What needs to be done:
Which lines of the material contain the word "Value"? Show each one.

The data:

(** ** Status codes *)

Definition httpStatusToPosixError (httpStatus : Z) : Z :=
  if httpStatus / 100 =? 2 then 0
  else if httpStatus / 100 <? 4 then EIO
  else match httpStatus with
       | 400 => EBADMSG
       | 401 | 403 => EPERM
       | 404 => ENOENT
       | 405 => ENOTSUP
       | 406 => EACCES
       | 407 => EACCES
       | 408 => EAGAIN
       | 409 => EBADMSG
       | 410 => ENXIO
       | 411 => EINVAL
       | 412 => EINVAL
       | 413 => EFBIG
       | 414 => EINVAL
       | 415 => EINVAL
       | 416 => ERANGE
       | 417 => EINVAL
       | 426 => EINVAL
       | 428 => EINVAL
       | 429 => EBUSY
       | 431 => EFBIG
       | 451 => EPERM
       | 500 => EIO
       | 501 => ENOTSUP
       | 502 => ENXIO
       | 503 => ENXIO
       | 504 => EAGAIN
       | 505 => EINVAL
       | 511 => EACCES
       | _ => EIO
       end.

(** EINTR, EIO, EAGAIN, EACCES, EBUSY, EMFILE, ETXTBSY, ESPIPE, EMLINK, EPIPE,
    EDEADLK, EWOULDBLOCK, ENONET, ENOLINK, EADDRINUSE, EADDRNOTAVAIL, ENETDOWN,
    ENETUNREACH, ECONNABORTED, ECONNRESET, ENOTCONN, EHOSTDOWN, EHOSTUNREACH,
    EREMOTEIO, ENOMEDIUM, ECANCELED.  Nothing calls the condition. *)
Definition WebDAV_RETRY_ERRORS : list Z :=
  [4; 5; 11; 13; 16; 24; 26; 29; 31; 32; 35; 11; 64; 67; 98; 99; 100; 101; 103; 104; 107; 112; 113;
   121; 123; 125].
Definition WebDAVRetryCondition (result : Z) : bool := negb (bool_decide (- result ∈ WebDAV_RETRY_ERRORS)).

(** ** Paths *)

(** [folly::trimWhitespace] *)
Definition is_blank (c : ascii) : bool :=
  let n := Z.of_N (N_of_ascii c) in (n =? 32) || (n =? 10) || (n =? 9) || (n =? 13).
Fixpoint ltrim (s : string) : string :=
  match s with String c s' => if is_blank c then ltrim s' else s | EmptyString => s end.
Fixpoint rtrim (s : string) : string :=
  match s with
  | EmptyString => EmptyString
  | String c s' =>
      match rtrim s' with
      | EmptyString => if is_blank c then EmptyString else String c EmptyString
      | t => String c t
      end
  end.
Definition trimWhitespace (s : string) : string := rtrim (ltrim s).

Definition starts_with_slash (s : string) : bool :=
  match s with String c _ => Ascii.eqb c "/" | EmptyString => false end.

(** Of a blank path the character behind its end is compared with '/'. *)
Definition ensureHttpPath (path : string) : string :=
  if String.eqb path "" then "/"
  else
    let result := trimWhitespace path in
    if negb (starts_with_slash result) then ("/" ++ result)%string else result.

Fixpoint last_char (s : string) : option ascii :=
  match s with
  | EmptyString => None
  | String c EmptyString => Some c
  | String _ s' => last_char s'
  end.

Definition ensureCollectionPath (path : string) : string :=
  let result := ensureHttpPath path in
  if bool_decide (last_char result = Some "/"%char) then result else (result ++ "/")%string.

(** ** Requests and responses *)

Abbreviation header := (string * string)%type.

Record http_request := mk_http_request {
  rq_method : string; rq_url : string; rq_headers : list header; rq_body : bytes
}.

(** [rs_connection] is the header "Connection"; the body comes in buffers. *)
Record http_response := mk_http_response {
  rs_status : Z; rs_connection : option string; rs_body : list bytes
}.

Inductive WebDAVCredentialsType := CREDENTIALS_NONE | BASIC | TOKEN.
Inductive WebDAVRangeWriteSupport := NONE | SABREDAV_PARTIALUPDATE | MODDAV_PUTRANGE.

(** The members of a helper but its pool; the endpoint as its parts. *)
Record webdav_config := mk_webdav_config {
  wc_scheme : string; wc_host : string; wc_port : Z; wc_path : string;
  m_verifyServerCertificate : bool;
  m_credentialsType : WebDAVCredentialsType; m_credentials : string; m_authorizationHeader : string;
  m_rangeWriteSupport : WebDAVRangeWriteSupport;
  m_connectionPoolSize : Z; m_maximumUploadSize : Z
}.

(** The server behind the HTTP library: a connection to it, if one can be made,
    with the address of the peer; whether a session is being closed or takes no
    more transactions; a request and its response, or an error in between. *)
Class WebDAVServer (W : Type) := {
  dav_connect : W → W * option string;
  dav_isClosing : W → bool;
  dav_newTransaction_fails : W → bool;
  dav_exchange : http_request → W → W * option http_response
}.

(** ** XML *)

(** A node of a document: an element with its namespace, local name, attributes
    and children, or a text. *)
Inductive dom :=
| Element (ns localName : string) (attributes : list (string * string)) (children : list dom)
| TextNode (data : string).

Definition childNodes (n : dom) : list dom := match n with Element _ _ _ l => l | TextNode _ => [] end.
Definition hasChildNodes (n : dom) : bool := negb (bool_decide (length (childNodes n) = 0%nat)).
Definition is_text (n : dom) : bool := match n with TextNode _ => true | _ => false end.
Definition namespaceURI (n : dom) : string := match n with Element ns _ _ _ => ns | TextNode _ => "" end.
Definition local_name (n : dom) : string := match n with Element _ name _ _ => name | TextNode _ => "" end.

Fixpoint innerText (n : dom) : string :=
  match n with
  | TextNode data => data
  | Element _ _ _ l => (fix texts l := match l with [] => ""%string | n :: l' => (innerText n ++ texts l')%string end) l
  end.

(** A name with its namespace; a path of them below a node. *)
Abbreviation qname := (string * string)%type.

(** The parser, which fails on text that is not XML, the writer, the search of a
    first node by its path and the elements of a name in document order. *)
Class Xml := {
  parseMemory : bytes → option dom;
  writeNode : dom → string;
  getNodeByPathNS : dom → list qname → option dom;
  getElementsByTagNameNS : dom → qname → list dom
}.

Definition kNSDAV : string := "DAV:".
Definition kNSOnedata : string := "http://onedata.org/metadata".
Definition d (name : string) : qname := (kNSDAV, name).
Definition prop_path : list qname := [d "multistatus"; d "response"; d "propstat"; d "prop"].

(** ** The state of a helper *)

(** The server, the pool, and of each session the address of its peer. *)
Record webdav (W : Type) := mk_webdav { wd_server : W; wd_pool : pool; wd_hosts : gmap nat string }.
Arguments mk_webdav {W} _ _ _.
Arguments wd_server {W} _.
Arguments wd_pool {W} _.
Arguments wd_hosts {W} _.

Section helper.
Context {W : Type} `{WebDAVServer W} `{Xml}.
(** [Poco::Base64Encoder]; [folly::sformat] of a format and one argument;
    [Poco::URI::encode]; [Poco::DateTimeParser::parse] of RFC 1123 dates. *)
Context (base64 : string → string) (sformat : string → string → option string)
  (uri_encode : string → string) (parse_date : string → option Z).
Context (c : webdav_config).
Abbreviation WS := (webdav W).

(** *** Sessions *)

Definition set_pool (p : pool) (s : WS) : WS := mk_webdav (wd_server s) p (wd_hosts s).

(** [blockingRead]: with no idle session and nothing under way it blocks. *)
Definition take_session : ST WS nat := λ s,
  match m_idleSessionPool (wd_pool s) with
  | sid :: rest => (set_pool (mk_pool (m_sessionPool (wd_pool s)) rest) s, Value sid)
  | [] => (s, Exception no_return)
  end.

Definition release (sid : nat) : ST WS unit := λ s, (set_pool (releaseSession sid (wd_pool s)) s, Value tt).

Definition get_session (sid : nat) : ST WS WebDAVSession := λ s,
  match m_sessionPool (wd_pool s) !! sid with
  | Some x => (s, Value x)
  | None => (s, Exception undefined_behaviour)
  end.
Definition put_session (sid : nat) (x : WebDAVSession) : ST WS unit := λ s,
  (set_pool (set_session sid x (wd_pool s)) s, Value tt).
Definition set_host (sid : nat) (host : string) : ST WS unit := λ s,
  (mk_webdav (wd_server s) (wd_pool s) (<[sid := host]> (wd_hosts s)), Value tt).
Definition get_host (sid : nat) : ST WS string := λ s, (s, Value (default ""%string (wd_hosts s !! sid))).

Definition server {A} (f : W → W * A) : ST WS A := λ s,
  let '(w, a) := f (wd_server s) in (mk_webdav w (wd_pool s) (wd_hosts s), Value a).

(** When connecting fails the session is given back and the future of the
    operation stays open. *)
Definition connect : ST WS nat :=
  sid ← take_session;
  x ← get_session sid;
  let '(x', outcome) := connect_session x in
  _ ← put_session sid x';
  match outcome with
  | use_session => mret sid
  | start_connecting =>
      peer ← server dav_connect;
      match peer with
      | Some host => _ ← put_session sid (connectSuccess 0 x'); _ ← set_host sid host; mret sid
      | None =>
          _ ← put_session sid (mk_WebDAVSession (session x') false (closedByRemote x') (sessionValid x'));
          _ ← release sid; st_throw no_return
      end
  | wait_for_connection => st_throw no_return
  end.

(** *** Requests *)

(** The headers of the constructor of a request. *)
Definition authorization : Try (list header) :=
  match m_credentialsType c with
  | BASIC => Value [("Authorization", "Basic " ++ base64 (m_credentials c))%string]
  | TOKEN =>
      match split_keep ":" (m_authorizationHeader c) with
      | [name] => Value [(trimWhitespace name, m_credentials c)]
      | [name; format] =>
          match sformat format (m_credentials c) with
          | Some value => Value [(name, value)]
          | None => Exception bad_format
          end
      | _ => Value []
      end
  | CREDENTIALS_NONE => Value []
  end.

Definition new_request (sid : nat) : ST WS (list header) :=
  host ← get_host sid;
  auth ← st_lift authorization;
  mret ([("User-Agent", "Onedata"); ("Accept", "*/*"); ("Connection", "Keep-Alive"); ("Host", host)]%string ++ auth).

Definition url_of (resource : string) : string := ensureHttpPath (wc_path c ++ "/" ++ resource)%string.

Answer for this exercise:
  | sid :: rest => (set_pool (mk_pool (m_sessionPool (wd_pool s)) rest) s, Value sid)
Definition release (sid : nat) : ST WS unit := λ s, (set_pool (releaseSession sid (wd_pool s)) s, Value tt).
  | Some x => (s, Value x)
  (set_pool (set_session sid x (wd_pool s)) s, Value tt).
  (mk_webdav (wd_server s) (wd_pool s) (<[sid := host]> (wd_hosts s)), Value tt).
Definition get_host (sid : nat) : ST WS string := λ s, (s, Value (default ""%string (wd_hosts s !! sid))).
  let '(w, a) := f (wd_server s) in (mk_webdav w (wd_pool s) (wd_hosts s), Value a).
  | BASIC => Value [("Authorization", "Basic " ++ base64 (m_credentials c))%string]
      | [name] => Value [(trimWhitespace name, m_credentials c)]
          | Some value => Value [(name, value)]
      | _ => Value []
  | CREDENTIALS_NONE => Value []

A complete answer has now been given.